Tumor hypoxia presents a major impediment to effective cancer therapy with ionizing radiation and immune checkpoint inhibitors. Here we report the design of a biomimetic nanoscale metal–organic-framework (nMOF), Hf-DBP-Fe, with catalase-like activity to decompose elevated levels of H2O2 in hypoxic tumors to generate oxygen and hydroxyl radical.

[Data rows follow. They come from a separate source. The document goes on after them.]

(** A test that holds on an initial segment is counted by its length. *)
Lemma length_filter_prefix (P : Z -> bool) (n : nat) : ∀ a,
  (∀ i j, a <= i <= j -> P j = true -> P i = true) ->
  ∃ k, (k <= n)%nat ∧ length (filter (fun j => P j = true) (seqZ a (Z.of_nat n))) = k ∧
    (k = 0%nat ∨ P (a + Z.of_nat k - 1) = true) ∧ (k = n ∨ P (a + Z.of_nat k) = false).
Proof.
  induction n as [|n IH]; intros a Hmono.
  - exists 0%nat. split_and!; auto.
  - rewrite seqZ_cons by lia. rewrite filter_cons.
    replace (Z.pred (Z.of_nat (S n))) with (Z.of_nat n) by lia.
    destruct (P a) eqn:HPa; simpl.
    + destruct (IH (Z.succ a)) as (k & Hk & Hlen & Hlo & Hhi).
      { intros i j Hij. apply Hmono. lia. }
      exists (S k). split_and!; [lia|by rewrite Hlen| |].
      * right. destruct Hlo as [->|Hlo]; [by replace (a + Z.of_nat 1 - 1) with a by lia|].
        by replace (a + Z.of_nat (S k) - 1) with (Z.succ a + Z.of_nat k - 1) by lia.
      * destruct Hhi as [->|Hhi]; [by left|right].
        by replace (a + Z.of_nat (S k)) with (Z.succ a + Z.of_nat k) by lia.
    + exists 0%nat. split_and!; [lia| |by left|right; by rewrite Z.add_0_r].
      clear IH.
      destruct (filter _ _) as [|x l] eqn:E; [done|].
      assert (x ∈ filter (λ j, P j = true) (seqZ (Z.succ a) (Z.of_nat n))) as Hx by (rewrite E; apply list_elem_of_here).
      apply list_elem_of_filter in Hx as [HPx Hx]. apply elem_of_seqZ in Hx.
      rewrite (Hmono a x) in HPa; [done|lia|done].
Qed.

Lemma one_not_below : below_dbfs 1 91 = false.
Proof. vm_compute. reflexivity. Qed.

Lemma below_dbfs_mono peak peak' j : 0 <= peak <= peak' -> 1 <= j ->
  below_dbfs peak' j = true -> below_dbfs peak j = true.
Proof.
  unfold below_dbfs. rewrite !Z.ltb_lt. intros Hp Hj H.
  eapply Z.le_lt_trans; [|exact H]. apply Z.mul_le_mono_nonneg_r; [apply Z.pow_nonneg; lia|].
  apply Z.pow_le_mono_l; lia.
Qed.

The generated oxygen attenuates hypoxia to enable radiodynamic therapy upon X-ray irradiation and fixes DNA damage while hydroxyl radical inflicts direct damage to tumor cells to afford chemodynamic therapy. Hf-DBP-Fe thus mediates effective local therapy of hypoxic cancer with low-dose X-ray irradiation, leading to highly immunogenic tumor microenvironments for synergistic combination with anti-PD-L1 immune checkpoint blockade. This combination treatment not only eradicates primary tumors but also rejects distant tumors through systemic anti-tumor immunity. We have thus advanced an nMOF-based strategy to harness hypoxic tumor microenvironments for highly effective cancer therapy using a synergistic combination of low dose radiation and immune checkpoint blockade.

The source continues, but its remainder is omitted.